_Given data:_

Lemma wp_write_if (b : bool) a v old P (s : engine W) :
  all_of (guest_rw (e_world s) (t_pid (e_t s))) a 4 -> num_at (e_world s) (t_pid (e_t s)) a 4 old ->
  (forall s', wrote a (if b then v else old) s s' -> P () s') -> wp (if b then write_u32 a v else mret ()) P s.
Proof.
  intros Hrw Hold HP; destruct b; [apply wp_write_u32; [exact (num_at_addr _ _ _ 4 _ eq_refl Hold)|done|done]|].
  apply wp_ret, HP; exists (e_world s); split; [by destruct s|split; [apply same_host_refl|split; [done|split; [by intros ??|done]]]].
Qed.

(** The ids are written, one after the other, or left. *)
Lemma wp_write_both (b1 b2 : bool) buf l u g dev ino u' g' P (s s0 : engine W) :
  quiet s0 s -> stat_at (e_world s) (t_pid (e_t s)) buf l u g dev ino ->
  (forall s', ids_reported s0 s' buf l (if b1 then u' else u, if b2 then g' else g) -> P () s') ->
  wp (_ ← (if b1 then write_u32 (buf + l_uid l) u' else mret ());
      if b2 then write_u32 (buf + l_gid l) g' else mret ()) P s.
Proof.
  intros Hq [Hu Hg _ _ _ [Hwu Hwg] Hdis] HP; apply wp_bind.
  destruct (quiet_fields _ _ Hq) as (Er & Ec & Et); destruct Hq as (w0 & E0 & (_ & Hm0 & _) & _).
  eapply wp_write_if; [done|exact Hu|].
  intros s1 H1'; pose proof H1' as (w1 & -> & _ & Hrw1 & Hout1 & Hn1).
  eapply wp_write_if; [fields; by rewrite Hrw1|eapply (wrote_num s); [done|exact H1'|lia|exact Hg]|].
  intros s2 H2; pose proof H2 as (w2 & -> & _ & _ & Hout2 & Hn2); fields; apply HP.
  unfold ids_reported; fields; rewrite <- Et; split_and?; try done.
  - by eapply (wrote_num _ _ _ _ _ 4 _ ltac:(done) H2); [lia|].
  - intros x Hx1 Hx2; rewrite Hout2, Hout1 by done; subst s; fields; by rewrite Hm0.
Qed.

Lemma wp_fake_owner buf l u g dev ino owner P (s : engine W) :
  buf <> 0 -> stat_at (e_world s) (t_pid (e_t s)) buf l u g dev ino ->
  owner_lookup (owners (e_ctx s)) dev ino = Some owner ->
  (forall s', ids_reported s s' buf l
     (seen_owner (e_ctx s) (host_euid (e_world s)) (host_egid (e_world s)) u g owner) -> P () s') ->
  wp (fake_owner buf l) P s.
Proof.
  intros Hbuf Hst Hown HP; unfold fake_owner; rewrite (proj2 (Z.eqb_neq _ _) Hbuf).
  destruct (sa_range _ _ _ _ _ _ _ _ Hst) as (Hru & Hrg & Hri).
  assert (Hkeep : forall s', quiet s s' -> stat_at (e_world s') (t_pid (e_t s')) buf l u g dev ino).
  { intros s' Hq; destruct (quiet_fields _ _ Hq) as (_ & _ & ->); by eapply quiet_stat. }
  apply wp_bind; eapply wp_read_num; [done|exact Hru|apply Hst|]; intros s1 Hq1; apply wp_bind.
  eapply wp_read_num; [done|exact Hrg|apply (Hkeep s1 Hq1)|]; intros s2 Hq2.
  pose proof (quiet_trans _ _ _ Hq1 Hq2) as Hq; clear Hq2; apply wp_bind.
  eapply wp_read_num; [done|exact Hri|apply (Hkeep s2 Hq)|]; intros s3 Hq3; apply wp_bind.
  pose proof (quiet_trans _ _ _ Hq Hq3) as Hq'; clear Hq Hq3.
  eapply wp_file_dev; [exact (Hkeep s3 Hq')|]; intros s4 Hq4.
  pose proof (quiet_trans _ _ _ Hq' Hq4) as Hq; clear Hq' Hq4.
  destruct (quiet_fields _ _ Hq) as (Er & Ec & Et); pose proof (Hkeep s4 Hq) as Hst4; wp_run.
  apply wp_defined; exists owner; rewrite Ec; split; [done|].
  destruct owner as [[ou og]|]; [eapply (wp_write_both true true); [exact Hq|exact Hst4|exact HP]|].
  destruct Hq as (w4 & E4 & Ho4 & Hr4) eqn:EHq; clear EHq; pose proof Ho4 as (Hh4 & _).
  destruct Hh4 as (_ & _ & _ & _ & _ & _ & Heu & Heg).
  apply wp_bind, wp_ask, wp_bind, wp_ask; replace (e_world s4) with w4 by (by subst s4); rewrite Heu, Heg.
  eapply (wp_write_both (u =? host_euid (e_world s)) (g =? host_egid (e_world s)));
    [exists w4; by rewrite E4|exact Hst4|exact HP].
Qed.
End facts.

(** ** Properties *)

(** The calls that fill a stat buffer: the argument that points to it, and its
    layout. *)
Definition stat_call (a : action) (kstat : stat_layout) : option (nat * stat_layout) :=
  match a with
  | A_STAT_2 => Some (1%nat, kstat)
  | A_STAT_3 => Some (2%nat, kstat)
  | A_STATX => Some (4%nat, statx_layout)
  | _ => None
  end.

(** C7: stat reports the emulated owner. When a call of the stat family has
    succeeded and its buffer describes file (dev, ino), the guest finds in it the
    ids that the ownership table holds for that file, or else the fake ids in
    place of the tracer's own ones and any other id unchanged. No other byte of
    the guest's memory changes, and neither do its registers. *)
Theorem stat_reports_owner {abi : ABI} `{!ABIOk abi} `{live : GuestLive abi_arch W}
    (calloc : Z -> Z -> bool) (kstat l : stat_layout) (s : engine W) (n : sysname) (z : Z) (a : action) (i : nat)
    (u g dev ino : Z) :
  let buf := saved_arg (e_t s) i in
  let seen := seen_owner (e_ctx s) (host_euid (e_world s)) (host_egid (e_world s)) u g
                (owners_map (owners (e_ctx s)) !! (dev, ino)) in
  owners_wf (owners (e_ctx s)) -> has_fake_ids (e_ctx s) = true ->
  nr n = Some z -> t_sysno (e_t s) = z -> created (e_t s) = [] ->
  action_entry n = Some a -> stat_call a kstat = Some (i, l) ->
  slong abi_arch (Arch.get abi_arch RET (e_regs s)) = 0 -> buf <> 0 ->
  stat_at (e_world s) (t_pid (e_t s)) buf l u g dev ino ->
  wp (emuroot_on_exit calloc kstat) (fun _ s' =>
    num_at (e_world s') (t_pid (e_t s)) (buf + l_uid l) 4 seen.1 /\
    num_at (e_world s') (t_pid (e_t s)) (buf + l_gid l) 4 seen.2 /\
    only_ids_changed (e_world s) (e_world s') (t_pid (e_t s)) buf l /\ e_regs s' = e_regs s) s.
Proof.
  intros buf seen Hwf Hids Hn Hz Hcr Ha Hc Hret Hbuf Hst; eapply wp_exit_plain; try done; [by destruct a|].
  unfold the_ret; rewrite Hret; unfold fake_result; apply wp_bind, wp_the_t; cbv zeta.
  assert (Hgo : wp (_ ← fake_owner buf l; mret 0)
    (fun r => wp (if negb (r =? 0) then set_result r else mret ()) (fun _ s' =>
       num_at (e_world s') (t_pid (e_t s)) (buf + l_uid l) 4 seen.1 /\
       num_at (e_world s') (t_pid (e_t s)) (buf + l_gid l) 4 seen.2 /\
       only_ids_changed (e_world s) (e_world s') (t_pid (e_t s)) buf l /\ e_regs s' = e_regs s)) (unlogged s)).
  { apply wp_bind; eapply wp_fake_owner; [done|exact Hst|by apply owner_lookup_spec|].
    intros s' (Er & _ & _ & Hu & Hg & Hout); apply wp_ret; change (negb (0 =? 0)) with false; cbv iota; apply wp_ret; done. }
  destruct a; try done; injection Hc as <- <-; exact Hgo.
Qed.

_What needs to be done:_ With the line that has "(owners_map (owners (e_ctx" as the first and the line that has "slong abi_arch (Arch.get" as the last, repeat exactly that run of lines above and no more.

_The answer:_
                (owners_map (owners (e_ctx s)) !! (dev, ino)) in
  owners_wf (owners (e_ctx s)) -> has_fake_ids (e_ctx s) = true ->
  nr n = Some z -> t_sysno (e_t s) = z -> created (e_t s) = [] ->
  action_entry n = Some a -> stat_call a kstat = Some (i, l) ->
  slong abi_arch (Arch.get abi_arch RET (e_regs s)) = 0 -> buf <> 0 ->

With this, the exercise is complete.